▸ **Prompt**:
Copy out each line of the data that holds the word "else".
** Opening Dataset entries block **
(** [s.split(sep)] for a non-empty [sep]; [cur] is the piece being read,
    reversed. *)
Fixpoint split_aux (sep : str) (skip : nat) (cur s : str) : list str :=
  match s with
  | [] => [rev cur]
  | c :: s' =>
      match skip with
      | S k => split_aux sep k cur s'
      | O => if startswith s sep
             then rev cur :: split_aux sep (List.length sep - 1) [] s'
             else split_aux sep 0 (c :: cur) s'
      end
  end.

Definition split (s sep : str) : list str := split_aux sep 0 [] s.

(** [s.lstrip(chars)] *)
Fixpoint lstrip (strip : ascii -> bool) (s : str) : str :=
  match s with
  | c :: s' => if strip c then lstrip strip s' else s
  | [] => []
  end.

(** [s.replace(c, "")] for a single character. *)
Definition remove_char (c : ascii) (s : str) : str :=
  filter (fun a => negb (Ascii.eqb a c)) s.

End PyStr.

(** ** Regular expressions ([re])

    The patterns of the extractor use literals, character classes, groups,
    alternation and counted repetition only, so whether a pattern matches is
    a question about its language; it is decided by derivatives. *)

Module Re.
Import PyStr.

Inductive regex : Type :=
| Void                          (* no string *)
| Eps                           (* the empty string *)
| Chr (f : ascii -> bool)       (* one character of a class *)
| Seq (r1 r2 : regex)
| Alt (r1 r2 : regex)
| Star (r : regex).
** Closing Dataset entries block **
▸ **Solution for this task**:
             else split_aux sep 0 (c :: cur) s'
  | c :: s' => if strip c then lstrip strip s' else s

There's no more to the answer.